In September, Russian President Vladimir Putin escalated the war by announcing a mobilization of up to 300,000 extra troops (CNBC, 9/21/22) and threatened to use 'all the means at our disposal' to ensure 'the territorial integrity of our motherland' (CNBC, 9/23/22). A month later, a letter endorsed by 30 members of the Congressional Progressive Caucus was sent to the White House (and quickly retracted), urging a 'proactive diplomatic push' to reach a ceasefire in the war.

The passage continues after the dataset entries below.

(* ===== verification/ControllerLib.v ===== *)
(** What the controllers share: the functions of controllerutil and of
    [equality.Semantic] that they use, their results, and the conditions of a
    status, which all three set by the same loop. *)
From S2P Require Import Prelude GoFloat Api ServiceApi Backend Kube.
Local Open Scope Z_scope.

(** What the controllers use of controllerutil and of
    [equality.Semantic.DeepEqual]: equal specs agree on the fields below. *)
Class ControllerLib `{QuantityOps} `{CoreTypes} := {
  ContainsFinalizer : list string -> string -> bool;
  AddFinalizer : list string -> string -> list string;
  RemoveFinalizer : list string -> string -> list string;
  deploymentSpecEqual : AppsDeploymentSpec -> AppsDeploymentSpec -> bool;
  serviceSpecEqual : CoreServiceSpec -> CoreServiceSpec -> bool;
  ContainsFinalizer_spec : forall fs f, ContainsFinalizer fs f = true <-> f ∈ fs;
  AddFinalizer_spec : forall fs f g, g ∈ AddFinalizer fs f <-> g ∈ fs \/ g = f;
  RemoveFinalizer_spec : forall fs f g, g ∈ RemoveFinalizer fs f <-> g ∈ fs /\ g <> f;
  deploymentSpecEqual_refl : forall s, deploymentSpecEqual s s = true;
  deploymentSpecEqual_fields : forall s t, deploymentSpecEqual s t = true ->
    ads_Replicas s = ads_Replicas t /\ ads_Unwritten s = ads_Unwritten t /\
    ct_Args <$> ps_Containers (pts_Spec (ads_Template s)) = ct_Args <$> ps_Containers (pts_Spec (ads_Template t));
  serviceSpecEqual_refl : forall s, serviceSpecEqual s s = true;
}.

Record Result := mkResult {
  res_Requeue : bool;
  res_RequeueAfter : Z;
  res_Error : option error;
}.
(** The controller manager queues the object again: at once, later, or, with
    back-off, after an error. *)
Definition requeues (r : Result) : Prop := res_Requeue r = true \/ 0 < res_RequeueAfter r \/ res_Error r <> None.


(** * Conditions *)
Definition ConditionTrue : string := "True".
Definition ConditionFalse : string := "False".

(** The loop of [setCondition], over the list. *)
Fixpoint upsertCondition (c : Condition) (cs : list Condition) : list Condition :=
  match cs with
  | [] => [c]
  | existing :: rest =>
      if decide (cond_Type existing = cond_Type c)
      then (if decide (cond_Status existing = cond_Status c) then existing else c) :: rest
      else existing :: upsertCondition c rest
  end.

Section conditions.
(** The condition of a type. *)
Definition conditionOf (ty : string) (cs : list Condition) : option Condition :=
  head (filter (fun c => cond_Type c = ty) cs).

Lemma conditionOf_upsert ty c cs :
  conditionOf ty (upsertCondition c cs) =
    if decide (ty = cond_Type c) then
      Some match conditionOf ty cs with
      | Some e => if decide (cond_Status e = cond_Status c) then e else c
      | None => c
      end
    else conditionOf ty cs.
Proof.
  unfold conditionOf. induction cs as [|e cs IH]; simpl.
  - rewrite filter_cons. by destruct (decide (cond_Type c = ty)), (decide (ty = cond_Type c)).
  - destruct (decide (cond_Type e = cond_Type c)) as [He|He].
    + destruct (decide (cond_Status e = cond_Status c)) as [Hs|Hs]; rewrite !filter_cons;
        destruct (decide (cond_Type e = ty)), (decide (ty = cond_Type c)), (decide (cond_Type c = ty));
        simpl; rewrite ?(decide_True _ _ Hs), ?(decide_False _ _ Hs); try done; exfalso; congruence.
    + rewrite !filter_cons. destruct (decide (cond_Type e = ty)) as [Ht|Ht]; [|exact IH].
      simpl. by rewrite decide_False by congruence.
Qed.

Lemma conditionOf_upsert_self c cs :
  exists c', conditionOf (cond_Type c) (upsertCondition c cs) = Some c' /\ cond_Status c' = cond_Status c.
Proof.
  rewrite conditionOf_upsert, decide_True by done. eexists. split; [done|].
  destruct (conditionOf _ _) as [e|]; [by case_decide | done].
Qed.

(** A condition that is there stays, or gets another status. *)
Lemma conditionOf_upsert_keeps ty c cs e : conditionOf ty cs = Some e ->
  exists e', conditionOf ty (upsertCondition c cs) = Some e' /\
    (e' = e \/ ty = cond_Type c /\ cond_Status e <> cond_Status e').
Proof.
  intros He. rewrite conditionOf_upsert, He. case_decide as Ht; [|by eauto]. eexists. split; [done|].
  case_decide as Hs; [by left | by right].
Qed.

(** Two conditions of different types: one of the list that keeps its status
    stays as it was, time and message included. *)
Lemma conditionOf_upsert2 ty c1 c2 cs c c' : cond_Type c1 <> cond_Type c2 -> conditionOf ty cs = Some c ->
  conditionOf ty (upsertCondition c2 (upsertCondition c1 cs)) = Some c' -> cond_Status c = cond_Status c' -> c' = c.
Proof.
  intros Hne Hc Hc' Heq. destruct (conditionOf_upsert_keeps ty c1 _ c Hc) as (d & Hd & H1).
  destruct (conditionOf_upsert_keeps ty c2 _ d Hd) as (d' & Hd' & H2). rewrite Hc' in Hd'. injection Hd' as <-.
  destruct H1 as [->|[Ht1 Hs1]], H2 as [->|[Ht2 Hs2]]; congruence.
Qed.

Lemma upsert_types c cs :
  cond_Type <$> upsertCondition c cs =
    if decide (cond_Type c ∈ cond_Type <$> cs) then cond_Type <$> cs else (cond_Type <$> cs) ++ [cond_Type c].
Proof.
  induction cs as [|e cs IH]; csimpl; [done|]. destruct (decide (cond_Type e = cond_Type c)) as [He|He].
  - destruct (decide (cond_Type c ∈ cond_Type e :: (cond_Type <$> cs))) as [_|Hno]; [|exfalso; apply Hno; rewrite He; by left].
    csimpl. by destruct (decide (cond_Status e = cond_Status c)); [|rewrite He].
  - csimpl. rewrite IH. destruct (decide (cond_Type c ∈ cond_Type <$> cs)) as [Hin|Hin].
    + by rewrite decide_True by (by right).
    + rewrite decide_False; [done|]. rewrite elem_of_cons. intros [?|?]; congruence.
Qed.

Lemma upsert_NoDup c cs : NoDup (cond_Type <$> cs) -> NoDup (cond_Type <$> upsertCondition c cs).
Proof.
  intros Hnd. rewrite upsert_types. case_decide as Hin; [done|]. apply NoDup_app. split_and!; [done | | apply NoDup_singleton].
  intros ty Hty ->%list_elem_of_singleton. done.
Qed.
End conditions.

(** C6. The Redis that the controller deploys is never used: its tier connects
    to localhost.  As long as nothing answers there, every status that a
    reconciliation writes says phase Degraded and condition Ready False,
    whatever becomes of the stateful set. *)
Theorem tcache_redis_unused e w tc m tier : healthyCache tc -> deployedRedis tc tier ->
  (forall i o, RedisCache.opt_Addrs o = ["localhost:6379"] -> is_ok (RedisCache.Ping o (CacheManager.w_server (w i))).2 = false) ->
  calls (on_status (fun tc' => tcst_Phase (tc_Status tc') = TokenCachePhaseDegraded /\ readyIs ConditionFalse tc'))
    anything (reconcileObject e w tc m).
Proof.
  intros Hh [Ht Hext] Hping. destruct (healthyCache_configures w tc m Hh) as [m' Hc].
  assert (Hstatus : forall synced now, tcst_Phase (tc_Status (newStatus synced now tc m')) = TokenCachePhaseDegraded /\
    readyIs ConditionFalse (newStatus synced now tc m')).
  { destruct (ManagerProps.ConfigureCache_Ok _ _ _ _ Hc) as (ts & c & Ect & Hl & Hct & _). intros synced now.
    pose proof (ManagerProps.createTiers_spec w 0 (tc_Name tc) (tc_Tiers tc)) as Hts. unfold tc_Name, tc_Tiers in Hts. rewrite Ect in Hts.
    destruct Hts as (_ & _ & Hts). apply findTier_Some in Ht as [Hin Hty]. apply list_elem_of_lookup in Hin as [j Hj].
    destruct (Hts j tier Hj) as (t & Htj & Hcr). apply ManagerProps.createTier_redis in Hcr; [|done].
    assert (Hun : forallb tier_Healthy (CacheManager.cc_Tiers c) = false).
    { rewrite Hct. apply not_true_iff_false. rewrite forallb_forall. intros Hall.
      specialize (Hall t ltac:(by eapply list_elem_of_In, list_elem_of_lookup_2)). rewrite Hcr, Hping in Hall; [done|].
      unfold RedisCache.connectOptions. unfold redisConfig in Hext. destruct (cts_RedisConfig tier); [|done]. cbn. rewrite bool_decide_eq_false_2; [done | intros Hn; exact (Hn Hext)]. }
    assert (Hne : CacheManager.cc_Tiers c <> []) by (intros E; by rewrite E in Hun).
    destruct (newStatus_phase synced now tc m' _ c Hl Hne) as (Hp & Hr). by rewrite Hun in Hp, Hr. }
  eapply calls_mono; [| |by apply reconcileObject_healthy]; [|done].
  intros [| | |[]| | |] Hs; try done. cbn in Hs |- *. destruct Hs as (synced & now & ->). apply Hstatus.
Qed.
(* ===== verification/GoMemory.v ===== *)
(** Go values in memory: structs, pointers, slices and maps over a heap of
    cells, the types that describe them, and what it is for a function to copy
    a value deeply.  The API types are copied over this memory ([DeepCopy]),
    because there the question is which cells two values share. *)
From Stdlib Require Import SpecFloat.
From S2P Require Import Prelude.

(** * Values

    Numbers, strings and booleans are immutable; a string has no cell of its
    own.  A slice is an array, an offset and a length; its capacity, which only
    [append] reads, is left out. *)
Inductive basic := BString (s : string) | BInt (z : Z) | BBool (b : bool) | BFloat (f : spec_float).
Inductive go :=
| Basic (b : basic)
| Struct (fs : list (string * go))
| Ptr (p : option loc)
| Slice (s : option (loc * nat * nat))
| GoMap (m : option loc).

Inductive cell :=
| Var (v : go)
| Array (vs : list go)
| Table (m : gmap string go).
Abbreviation heap := (list cell) (only parsing).

(** ** Programs over the memory *)
Definition M (A : Type) : Type := heap -> outcome (heap * A).
#[export] Instance M_ret : MRet M := fun A a h => Ret (h, a).
#[export] Instance M_bind : MBind M := fun A B f m h => '(h, a) ← m h; f a h.

Definition panic {A} (why : string) : M A := fun _ => Panic why.
Definition alloc (c : cell) : M loc := fun h => Ret (h ++ [c], length h).
Definition store (l : loc) (c : cell) : M unit := fun h => Ret (<[l := c]> h, tt).
(** What the program reads has the type it expects. *)
Definition loadVar (l : loc) : M go := fun h =>
  match h !! l with Some (Var v) => Ret (h, v) | _ => Panic "invalid memory address" end.
Definition loadArray (l : loc) : M (list go) := fun h =>
  match h !! l with Some (Array vs) => Ret (h, vs) | _ => Panic "invalid memory address" end.
Definition loadTable (l : loc) : M (gmap string go) := fun h =>
  match h !! l with Some (Table m) => Ret (h, m) | _ => Panic "invalid memory address" end.

(** Symbolic execution: a program whose first step is known to return. *)
Lemma M_step {A B} (m : M A) (f : A -> M B) h h' a r : m h = Ret (h', a) -> f a h' = r -> (m ≫= f) h = r.
Proof. intros Hm <-. unfold mbind, M_bind. by rewrite Hm. Qed.
Lemma M_alloc {B} c (f : loc -> M B) h r : f (length h) (h ++ [c]) = r -> (alloc c ≫= f) h = r.
Proof. by apply M_step. Qed.
Lemma M_store {B} l c (f : unit -> M B) h r : f tt (<[l := c]> h) = r -> (store l c ≫= f) h = r.
Proof. by apply M_step. Qed.
Lemma M_loadVar {B} l v (f : go -> M B) h r : h !! l = Some (Var v) -> f v h = r -> (loadVar l ≫= f) h = r.
Proof. intros Hl. apply M_step. unfold loadVar. by rewrite Hl. Qed.
Lemma M_loadArray {B} l vs (f : list go -> M B) h r : h !! l = Some (Array vs) -> f vs h = r -> (loadArray l ≫= f) h = r.
Proof. intros Hl. apply M_step. unfold loadArray. by rewrite Hl. Qed.
Lemma M_loadTable {B} l m (f : gmap string go -> M B) h r : h !! l = Some (Table m) -> f m h = r -> (loadTable l ≫= f) h = r.
Proof. intros Hl. apply M_step. unfold loadTable. by rewrite Hl. Qed.

(** Fields by name. *)
Fixpoint assoc {A} (f : string) (l : list (string * A)) : option A :=
  match l with
  | [] => None
  | (g, a) :: l => if String.eqb f g then Some a else assoc f l
  end.
Fixpoint replace {A} (f : string) (a : A) (l : list (string * A)) : list (string * A) :=
  match l with
  | [] => []
  | (g, b) :: l => if String.eqb f g then (g, a) :: l else (g, b) :: replace f a l
  end.
Definition field (f : string) (v : go) : option go :=
  match v with Struct fs => assoc f fs | _ => None end.
Definition set_field (f : string) (x v : go) : go :=
  match v with Struct fs => Struct (replace f x fs) | _ => v end.
Definition getField (f : string) (v : go) : M go :=
  match field f v with Some x => mret x | None => panic "no such field" end.

(** * Types *)
Inductive kind := KindString | KindInt | KindBool | KindFloat.
Inductive ty :=
| TBasic (k : kind)
| TStruct (fs : list (string * ty))
| TPtr (t : ty)
| TSlice (t : ty)
| TMap (t : ty).
Definition TString := TBasic KindString.
Definition TInt := TBasic KindInt.
Definition TBool := TBasic KindBool.
Definition TFloat := TBasic KindFloat.
#[export] Instance kind_eq_dec : EqDecision kind.
Proof. solve_decision. Defined.
Definition kindOf (b : basic) : kind :=
  match b with BString _ => KindString | BInt _ => KindInt | BBool _ => KindBool | BFloat _ => KindFloat end.

Section ty_ind.
Variable P : ty -> Prop.
Hypothesis (P_basic : forall k, P (TBasic k)).
Hypothesis (P_struct : forall fs, Forall (fun ft => P ft.2) fs -> P (TStruct fs)).
Hypothesis (P_ptr : forall t, P t -> P (TPtr t)) (P_slice : forall t, P t -> P (TSlice t)) (P_map : forall t, P t -> P (TMap t)).
Fixpoint ty_nested_ind (t : ty) : P t :=
  match t with
  | TBasic k => P_basic k
  | TStruct fs => P_struct fs ((fix go fs : Forall (fun ft => P ft.2) fs :=
      match fs with [] => Forall_nil_2 _ | ft :: fs => Forall_cons_2 _ _ _ (ty_nested_ind ft.2) (go fs) end) fs)
  | TPtr t => P_ptr t (ty_nested_ind t)
  | TSlice t => P_slice t (ty_nested_ind t)
  | TMap t => P_map t (ty_nested_ind t)
  end.
End ty_ind.

(** * What a value means

    [read] follows every pointer of a value of a type and gives the tree it
    finds, in which a nil pointer, slice or map is [Nil], with the addresses it
    went through. *)
Inductive tree :=
| Leaf (b : basic)
| Node (fs : list (string * tree))
| Nil
| Ref (x : tree)
| Elems (xs : list tree)
| Entries (xs : list (string * tree)).
(* ===== verification/BackendStats.v ===== *)
(** The statistics that the vLLM and Triton backends can fetch from their
    servers (getVLLMStats and getModelStats of vllm.go and triton.go).  Nothing
    in the operator calls them.  [encoding/json] is a parameter. *)
From S2P Require Import Prelude GoFloat Api ServiceApi Backend.
Local Open Scope Z_scope.

Record vLLMStatsResponse := mkVLLMStatsResponse {
  vs_NumRequests : Z; vs_NumRunningReqs : Z; vs_NumWaitingReqs : Z;
  vs_GPUMemoryUsed : Z; vs_GPUMemoryTotal : Z;
  vs_CacheHitRate : float64; vs_TokensPerSecond : float64;
}.
(** One entry of [model_stats]; [J] is what a value of [interface{}] holds. *)
Record ModelStat (J : Type) := mkModelStat {
  mst_Name : string; mst_Version : string;
  mst_InferCount : Z; mst_ExecCount : Z; mst_InferStats : gmap string J;
}.
Definition TritonModelStats (J : Type) : Type := list (ModelStat J).

(** [json.NewDecoder(body).Decode(&stats)], with what reading the body gave. *)
Class JsonDecoder := {
  json : Type;
  decode_vLLMStats : result bytes -> result vLLMStatsResponse;
  decode_ModelStats : result bytes -> result (TritonModelStats json);
}.

Section stats.
Context `{JsonDecoder}.
Definition fetch {A} (decode : result bytes -> result A) (reply : http_reply) : result A :=
  match reply with
  | BadURL e | NoReply e => Err e
  | Reply _ body => decode body
  end.
Definition getVLLMStats (net : string -> http_reply) (endpoint : string) : result vLLMStatsResponse :=
  fetch decode_vLLMStats (net (endpointURL endpoint "/stats")).
Definition getModelStats (net : string -> http_reply) (endpoint modelName : string) : result (TritonModelStats json) :=
  fetch decode_ModelStats (net (endpointURL endpoint ("/v2/models/" +:+ modelName +:+ "/stats"))).

(** The status of the reply is not looked at: an error page that decodes counts
    as statistics. *)
Lemma getVLLMStats_any_status net net' endpoint s s' body :
  net (endpointURL endpoint "/stats") = Reply s body -> net' (endpointURL endpoint "/stats") = Reply s' body ->
  getVLLMStats net endpoint = getVLLMStats net' endpoint.
Proof. intros Hn Hn'. unfold getVLLMStats. by rewrite Hn, Hn'. Qed.
End stats.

Both of these major incidents could have been an opportunity for the media to ask important questions about US policy in Ukraine, which is—according to Defense Secretary Lloyd Austin (Wall Street Journal, 4/25/22)—to 'weaken' Russia. Instead, elite newspapers continue to offer a very narrow range of expert opinion on a US strategy that favors endless war." https://fair.org/home/nyt-wsj-look-to-hawks-for-ukraine-expertise/

-->FAIR does a nice job exposing the constant parade of pro-war "military analysts" that appear in our major media. It is times like these that cry out for a real news reporting system not dominated by the empire and its toadies. We have seen it all before; each run-up to our nation's decades of wars abroad gets this type of crude propaganda. We must demand more from our media, as well as from our leaders who are addicted to invasions and occupations.